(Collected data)
(* ===== verification/Mixed.v ===== *)
(** * The mixed workload

    [mixed_workload] of benchmarks/timescale/benchmark.py: a finite trace of late
    writes, each submitted to both databases, and of reads, each at its intended
    time, through two bounded queues.  The two queues are pipes of [Pipeline];
    this file adds what the tasks count and record, and what is made of it in the
    end.  How the two submissions of a batch and a read end is part of an event and
    arbitrary here; [write_varve], [write_pg] and [stable_mixed_read], which make the
    requests, are in Queries. *)

From Stdlib Require Import ZArith Lia.
From S2P Require Import Prelude PyText PyFloat PyValue Json Dataset Limits Oracle Inputs Ingest Pipeline.

(** [(batch_index, offset, count, intended)] *)
Record write_item := { wi_index : Z; wi_offset : Z; wi_count : Z; wi_intended : pyfloat }.

(** [(ordinal, intended)] *)
Record read_item := { ri_ordinal : Z; ri_intended : pyfloat }.

(** The arguments that the function reads. *)
Record mixed_args := {
  a_run_id : string;
  a_table : string;
  a_rows : Z;
  a_batch : Z;
  a_writers : nat;
  a_readers : nat;
  a_rate : pyfloat;
  a_seconds : Z;
  a_read_interval : pyfloat;
}.

(** How one of the two submissions of a batch ended: accepted after [ms], answered
    after [ms] but refused, or without an answer. *)
Inductive submission :=
  | Accepted (ms : pyfloat)
  | Refused (ms : pyfloat) (e : exn)
  | NoAnswer (e : exn).

Definition sub_ms (o : submission) : list pyfloat :=
  match o with Accepted ms | Refused ms _ => [ms] | NoAnswer _ => [] end.

Definition sub_error (o : submission) : list exn :=
  match o with Accepted _ => [] | Refused _ e | NoAnswer e => [e] end.

Definition is_accepted (o : submission) : bool := match o with Accepted _ => true | _ => false end.

(** [counts], [read_counts] and [flow] of the source. *)
Record row_counts := {
  acknowledged_rows : Z;
  varve_acknowledged_rows : Z;
  timescale_acknowledged_rows : Z;
  failed_or_ambiguous_rows : Z;
}.

Record read_counts := { read_completed : Z; read_failed : Z }.

Record flow_counts := {
  write_enqueued_rows : Z;
  read_enqueued : Z;
  peak_write_queue_requests : Z;
  peak_read_queue_requests : Z;
  max_write_enqueue_lag_ms : pyfloat;
  max_read_enqueue_lag_ms : pyfloat;
  max_write_start_lag_ms : pyfloat;
  max_read_start_lag_ms : pyfloat;
}.

(** The lists of timings. *)
Record samples := {
  queue_delays : list pyfloat;
  end_to_end : list pyfloat;
  generation : list pyfloat;
  varve_ack : list pyfloat;
  pg_ack : list pyfloat;
  read_arrival : list pyfloat;
  varve_reads : list pyfloat;
  pg_reads : list pyfloat;
  read_observations : list pyval;
}.
Lemma load_step_inv acc twice rtwice s ev s' : load_inv acc twice rtwice s → load_step a base start prefix describe s ev = Some s' →
  load_inv (acc ++ acknowledges s ev) (twice ++ acknowledges_twice s ev) (rtwice ++ reads_twice a prefix s ev) s'.
Proof using Hwt.
  intros Hi. destruct ev as [now|ev|c picked|c sub receipt now lg flg|c b|now|ev|c before|c answer now fa lg flg|c b]; cbn [load_step];
    try (change (acknowledges s _) with (@nil load_item) at 1); try (change (acknowledges_twice s _) with (@nil load_item) at 1);
    try (change (reads_twice a prefix s _) with (@nil read_item) at 1); rewrite ?app_nil_r.
  - intros (i & Hh & (p & Hp & [= <-])%bind_Some)%bind_Some. destruct (pipe_step_effect _ _ _ _ Hp) as (j & Et & Ec & Ef).
    eapply quiet_writes_inv; try done. simpl. rewrite (lv_enqueued _ _ _ _ Hi), Et. rewrite Et in Hh. injection Hh as ->. simpl. lia.
  - destruct (producer_move ev) eqn:Hm; [|done]. intros (p & Hp & [= <-])%bind_Some.
    destruct (producer_move_effect _ _ _ _ Hm Hp) as (Et & Ec & Ef). eapply quiet_writes_inv; try done. rewrite Et. apply Hi.
  - intros (p & Hp & (i & Hw & [= <-])%bind_Some)%bind_Some. destruct (pipe_step_effect _ _ _ _ Hp) as (Et & Ec & Ef).
    pose proof (pipe_step_inv _ _ _ _ _ _ (lv_writes _ _ _ _ Hi) Hp) as Hpi. destruct Hi. split; simpl; rewrite ?Et, ?Ec, ?Ef; done.
  - intros (i & Hw & (picked & Hpk & H)%bind_Some)%bind_Some. by eapply load_write_inv.
  - intros (p & (ev & Hp & Et & Ec & Ef)%consumer_ends_step & [= <-])%bind_Some. eapply quiet_writes_inv; try done. rewrite Et. apply Hi.
  - intros (i & Hh & (p & Hp & [= <-])%bind_Some)%bind_Some. destruct (pipe_step_effect _ _ _ _ Hp) as (j & Et & Ec & Ef).
    eapply quiet_reads_inv; try done. simpl. rewrite (lv_read_enqueued _ _ _ _ Hi), Et. simpl. lia.
  - destruct (producer_move ev) eqn:Hm; [|done]. intros (p & Hp & [= <-])%bind_Some.
    destruct (producer_move_effect _ _ _ _ Hm Hp) as (Et & Ec & Ef). eapply quiet_reads_inv; try done; [by intros c ->|]. rewrite Et. apply Hi.
  - intros (p & Hp & (i & Hw & [= <-])%bind_Some)%bind_Some. by apply load_pick_read_inv.
  - intros (i & Hw & (b & Hb & H)%bind_Some)%bind_Some. by eapply load_read_inv.
  - intros (p & Hce & [= <-])%bind_Some. by eapply reader_ends_inv.
Qed.
End invariant.

(** ** Runs from the start *)

Section run.
Context (a : frontier_args) (base : Z) (start : pyfloat) (prefix : pyval) (describe : exn → string).
Definition normalize_aggregate (row : pyval) : result AggregateRow :=
  row ← row_fields row;
  match fget row "bucket_us", fget row "count" with
  | VInt bucket, VInt count =>
      if count <=? 0 then reject "aggregate bucket/count is invalid"
      else
        match fget row "tenant", fget row "series" with
        | VStr tenant, VStr series =>
            tags ← empty_tags (fget row "tags") "aggregate";
            sum ← quarter (fget row "sum") "aggregate sum";
            min ← quarter (fget row "min") "aggregate min";
            max ← quarter (fget row "max") "aggregate max";
            Ok (bucket, tenant, series, tags, (count, sum, min, max))
        | _, _ => reject "aggregate tenant/series is not text"
        end
  | _, _ => reject "aggregate bucket/count is invalid"
  end.

(** ** Comparing page by page *)

Section paged.
Context {W T : Type} `{EqDecision T}.
Context (label : string) (normalize : pyval → result T) (show : T → string).

(** A backend: its name and how it fetches [limit] rows from [offset] on. *)
Definition fetcher : Type := string * (Z → Z → eff W (list pyval)).

Context (backends : list fetcher) (page_size : Z).

(** The first index at which the lists differ, one of them ending counts. *)
Fixpoint first_mismatch (wanted observed : list T) : nat :=
  match wanted, observed with
  | x :: wanted', y :: observed' => if decide (x = y) then S (first_mismatch wanted' observed') else 0
  | _, _ => 0
  end.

**Work instruction:**
Write out each record again, keeping every word as it is.

**Response to this exercise:**
(* ===== verification/Mixed.v ===== *)
(** * The mixed workload

    [mixed_workload] of benchmarks/timescale/benchmark.py: a finite trace of late
    writes, each submitted to both databases, and of reads, each at its intended
    time, through two bounded queues.  The two queues are pipes of [Pipeline];
    this file adds what the tasks count and record, and what is made of it in the
    end.  How the two submissions of a batch and a read end is part of an event and
    arbitrary here; [write_varve], [write_pg] and [stable_mixed_read], which make the
    requests, are in Queries. *)

From Stdlib Require Import ZArith Lia.
From S2P Require Import Prelude PyText PyFloat PyValue Json Dataset Limits Oracle Inputs Ingest Pipeline.

(** [(batch_index, offset, count, intended)] *)
Record write_item := { wi_index : Z; wi_offset : Z; wi_count : Z; wi_intended : pyfloat }.

(** [(ordinal, intended)] *)
Record read_item := { ri_ordinal : Z; ri_intended : pyfloat }.

(** The arguments that the function reads. *)
Record mixed_args := {
  a_run_id : string;
  a_table : string;
  a_rows : Z;
  a_batch : Z;
  a_writers : nat;
  a_readers : nat;
  a_rate : pyfloat;
  a_seconds : Z;
  a_read_interval : pyfloat;
}.

(** How one of the two submissions of a batch ended: accepted after [ms], answered
    after [ms] but refused, or without an answer. *)
Inductive submission :=
  | Accepted (ms : pyfloat)
  | Refused (ms : pyfloat) (e : exn)
  | NoAnswer (e : exn).

Definition sub_ms (o : submission) : list pyfloat :=
  match o with Accepted ms | Refused ms _ => [ms] | NoAnswer _ => [] end.

Definition sub_error (o : submission) : list exn :=
  match o with Accepted _ => [] | Refused _ e | NoAnswer e => [e] end.

Definition is_accepted (o : submission) : bool := match o with Accepted _ => true | _ => false end.

(** [counts], [read_counts] and [flow] of the source. *)
Record row_counts := {
  acknowledged_rows : Z;
  varve_acknowledged_rows : Z;
  timescale_acknowledged_rows : Z;
  failed_or_ambiguous_rows : Z;
}.

Record read_counts := { read_completed : Z; read_failed : Z }.

Record flow_counts := {
  write_enqueued_rows : Z;
  read_enqueued : Z;
  peak_write_queue_requests : Z;
  peak_read_queue_requests : Z;
  max_write_enqueue_lag_ms : pyfloat;
  max_read_enqueue_lag_ms : pyfloat;
  max_write_start_lag_ms : pyfloat;
  max_read_start_lag_ms : pyfloat;
}.

(** The lists of timings. *)
Record samples := {
  queue_delays : list pyfloat;
  end_to_end : list pyfloat;
  generation : list pyfloat;
  varve_ack : list pyfloat;
  pg_ack : list pyfloat;
  read_arrival : list pyfloat;
  varve_reads : list pyfloat;
  pg_reads : list pyfloat;
  read_observations : list pyval;
}.
Lemma load_step_inv acc twice rtwice s ev s' : load_inv acc twice rtwice s → load_step a base start prefix describe s ev = Some s' →
  load_inv (acc ++ acknowledges s ev) (twice ++ acknowledges_twice s ev) (rtwice ++ reads_twice a prefix s ev) s'.
Proof using Hwt.
  intros Hi. destruct ev as [now|ev|c picked|c sub receipt now lg flg|c b|now|ev|c before|c answer now fa lg flg|c b]; cbn [load_step];
    try (change (acknowledges s _) with (@nil load_item) at 1); try (change (acknowledges_twice s _) with (@nil load_item) at 1);
    try (change (reads_twice a prefix s _) with (@nil read_item) at 1); rewrite ?app_nil_r.
  - intros (i & Hh & (p & Hp & [= <-])%bind_Some)%bind_Some. destruct (pipe_step_effect _ _ _ _ Hp) as (j & Et & Ec & Ef).
    eapply quiet_writes_inv; try done. simpl. rewrite (lv_enqueued _ _ _ _ Hi), Et. rewrite Et in Hh. injection Hh as ->. simpl. lia.
  - destruct (producer_move ev) eqn:Hm; [|done]. intros (p & Hp & [= <-])%bind_Some.
    destruct (producer_move_effect _ _ _ _ Hm Hp) as (Et & Ec & Ef). eapply quiet_writes_inv; try done. rewrite Et. apply Hi.
  - intros (p & Hp & (i & Hw & [= <-])%bind_Some)%bind_Some. destruct (pipe_step_effect _ _ _ _ Hp) as (Et & Ec & Ef).
    pose proof (pipe_step_inv _ _ _ _ _ _ (lv_writes _ _ _ _ Hi) Hp) as Hpi. destruct Hi. split; simpl; rewrite ?Et, ?Ec, ?Ef; done.
  - intros (i & Hw & (picked & Hpk & H)%bind_Some)%bind_Some. by eapply load_write_inv.
  - intros (p & (ev & Hp & Et & Ec & Ef)%consumer_ends_step & [= <-])%bind_Some. eapply quiet_writes_inv; try done. rewrite Et. apply Hi.
  - intros (i & Hh & (p & Hp & [= <-])%bind_Some)%bind_Some. destruct (pipe_step_effect _ _ _ _ Hp) as (j & Et & Ec & Ef).
    eapply quiet_reads_inv; try done. simpl. rewrite (lv_read_enqueued _ _ _ _ Hi), Et. simpl. lia.
  - destruct (producer_move ev) eqn:Hm; [|done]. intros (p & Hp & [= <-])%bind_Some.
    destruct (producer_move_effect _ _ _ _ Hm Hp) as (Et & Ec & Ef). eapply quiet_reads_inv; try done; [by intros c ->|]. rewrite Et. apply Hi.
  - intros (p & Hp & (i & Hw & [= <-])%bind_Some)%bind_Some. by apply load_pick_read_inv.
  - intros (i & Hw & (b & Hb & H)%bind_Some)%bind_Some. by eapply load_read_inv.
  - intros (p & Hce & [= <-])%bind_Some. by eapply reader_ends_inv.
Qed.
End invariant.

(** ** Runs from the start *)

Section run.
Context (a : frontier_args) (base : Z) (start : pyfloat) (prefix : pyval) (describe : exn → string).
Definition normalize_aggregate (row : pyval) : result AggregateRow :=
  row ← row_fields row;
  match fget row "bucket_us", fget row "count" with
  | VInt bucket, VInt count =>
      if count <=? 0 then reject "aggregate bucket/count is invalid"
      else
        match fget row "tenant", fget row "series" with
        | VStr tenant, VStr series =>
            tags ← empty_tags (fget row "tags") "aggregate";
            sum ← quarter (fget row "sum") "aggregate sum";
            min ← quarter (fget row "min") "aggregate min";
            max ← quarter (fget row "max") "aggregate max";
            Ok (bucket, tenant, series, tags, (count, sum, min, max))
        | _, _ => reject "aggregate tenant/series is not text"
        end
  | _, _ => reject "aggregate bucket/count is invalid"
  end.

(** ** Comparing page by page *)

Section paged.
Context {W T : Type} `{EqDecision T}.
Context (label : string) (normalize : pyval → result T) (show : T → string).

(** A backend: its name and how it fetches [limit] rows from [offset] on. *)
Definition fetcher : Type := string * (Z → Z → eff W (list pyval)).

Context (backends : list fetcher) (page_size : Z).

(** The first index at which the lists differ, one of them ending counts. *)
Fixpoint first_mismatch (wanted observed : list T) : nat :=
  match wanted, observed with
  | x :: wanted', y :: observed' => if decide (x = y) then S (first_mismatch wanted' observed') else 0
  | _, _ => 0
  end.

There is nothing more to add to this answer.